====== Data shown

Lemma decr_is l : same (decr_execute l) (alone (decr_calls l)).
Proof.
  destruct l as [|a l]; [done|]. intros w. unfold decr_execute. rewrite (arg_is (a :: l) 0 a) by done.
  apply text_is. intros key. by apply (ask_is (decr key) _ RInt (fun n => n)).
Qed.

Lemma count_is (m : bytes -> M (Result bool)) (op : bytes -> StoreOp) l n :
  (forall k w, exec (op k) w = (r ← m k; mret (as_result RBool r)) w) ->
  same (count_loop m l n) (alone (count_calls op l n)).
Proof.
  intros He. revert n. induction l as [|a l IH]; intros n; [done|]. cbn [count_loop count_calls]. apply text_is. intros key.
  apply (ask_is (m key) _ RBool (fun b => b)); [apply He|done|done|]. intros b. apply IH.
Qed.

Lemma del_is l : same (del_execute l) (alone (del_calls l)).
Proof. destruct l as [|a l]; [done|]. by apply (count_is delete_key). Qed.
Lemma exists_is l : same (exists_execute l) (alone (exists_calls l)).
Proof. destruct l as [|a l]; [done|]. by apply (count_is exists_). Qed.
Lemma hdel_is l : same (hdel_execute l) (alone (hdel_calls l)).
Proof.
  destruct l as [|a [|b l]]; try done. intros w. unfold hdel_execute. cbn [length Nat.ltb Nat.leb]. rewrite (arg_is (a :: b :: l) 0 a) by done.
  apply text_is. intros key. by apply (count_is (hdel key)).
Qed.

Lemma mget_is l : same (mget_execute l) (alone (mget_calls l)).
Proof.
  destruct l as [|a l]; [done|]. unfold mget_execute, mget_calls. generalize (@nil ResponseValue). generalize (a :: l). clear a l.
  intros l. induction l as [|a l IH]; intros out; [done|]. cbn [mget_loop mget_tree]. apply text_is. intros key.
  apply (ask_is (get key) _ (fun o => RValue (see <$> o)) (fun o => value <$> o)); [done|by intros [sv|]|done|].
  intros r. replace (mget_slot r) with (reply_slot (value <$> r)); [apply IH|]. destruct r as [sv|]; [|done]. simpl. by destruct (value sv).
Qed.

(** Lists of pairs. *)
Lemma even_pairs (P : list bytes -> Prop) :
  P [] -> (forall a b l, P l -> P (a :: b :: l)) -> forall l, Nat.even (length l) = true -> P l.
Proof.
  intros H0 H2. refine (fix go l := match l with [] => fun _ => H0 | [a] => fun H => _ | a :: b :: l' => fun H => H2 a b l' (go l' H) end).
  discriminate H.
Qed.

Lemma mset_is l : same (mset_execute l) (alone (mset_calls l)).
Proof.
  unfold mset_execute, mset_calls. case_bool_decide as Hl; [done|]. destruct (Nat.even (length l)) eqn:He; [|done]. cbn [orb negb]. clear Hl.
  revert l He. apply even_pairs; [done|]. intros a v l IH. cbn [mset_loop mset_tree]. apply text_is. intros key.
  by apply (ask_is (set key (VString v)) _ (fun _ => RUnit) (fun x => x)); [|intros []| |].
Qed.

Lemma hset_is l : same (hset_execute l) (alone (hset_calls l)).
Proof.
  unfold hset_execute, hset_calls. destruct l as [|a l]; [done|]. destruct (_ || _) eqn:Hg; [done|].
  apply orb_false_iff in Hg as [_ He]. apply negb_false_iff in He. cbn [length Nat.sub] in He. rewrite Nat.sub_0_r in He.
  intros w. rewrite (arg_is (a :: l) 0 a) by done. apply text_is. intros key. cbn [drop]. generalize 0.
  revert l He. apply (even_pairs (fun l => forall n, same (hset_loop key l n) (alone (hset_tree key l n)))); [done|].
  intros f x l IH n. cbn [hset_loop hset_tree]. apply text_is. intros field. apply text_is. intros val.
  apply (ask_is (hset key field val) _ RBool (fun b => b)); [done..|]. intros b. apply IH.
Qed.

Lemma hmget_is l : same (hmget_execute l) (alone (hmget_calls l)).
Proof.
  destruct l as [|a [|b l]]; try done. intros w. unfold hmget_execute. cbn [length Nat.ltb Nat.leb]. rewrite (arg_is (a :: b :: l) 0 a) by done.
  apply text_is. intros key. cbn [drop]. generalize (@nil ResponseValue). generalize (b :: l). clear.
  intros l. induction l as [|f l IH]; intros out; [done|]. cbn [hmget_loop hmget_tree]. apply text_is. intros field.
  apply (ask_is (hget key field) _ RBytes (fun x => x)); [done..|]. intros r. apply IH.
Qed.

Lemma quiet_are l :
  same (ping_execute l) (alone (ping_calls l)) /\ same (echo_execute l) (alone (echo_calls l)) /\ same (quit_execute l) (alone (quit_calls l)).
Proof. split_and!; by destruct l as [|a [|b l]]. Qed.

Lemma flushdb_is l : same (flushdb_execute l) (alone (flushdb_calls l)).
Proof.
  assert (same (_ ← clear; mret (ok_simple "OK")) (alone flush_call)) as Hf.
  { intros w. unfold flush_call, ask. cbn [calls_code]. rewrite run_bind, !bind_run, run_op. cbn [exec]. rewrite bind_run.
    by destruct (clear w) as [[[]|] w1]. }
  destruct l as [|a [|b l]]; [done| |done]. unfold flushdb_execute, flushdb_calls. by destruct (_ || _).
Qed.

============

Instructions to follow
Whenever the word "generalize" shows up in a line above, copy that line.

Answer to this problem
  destruct l as [|a l]; [done|]. unfold mget_execute, mget_calls. generalize (@nil ResponseValue). generalize (a :: l). clear a l.
  intros w. rewrite (arg_is (a :: l) 0 a) by done. apply text_is. intros key. cbn [drop]. generalize 0.
  apply text_is. intros key. cbn [drop]. generalize (@nil ResponseValue). generalize (b :: l). clear.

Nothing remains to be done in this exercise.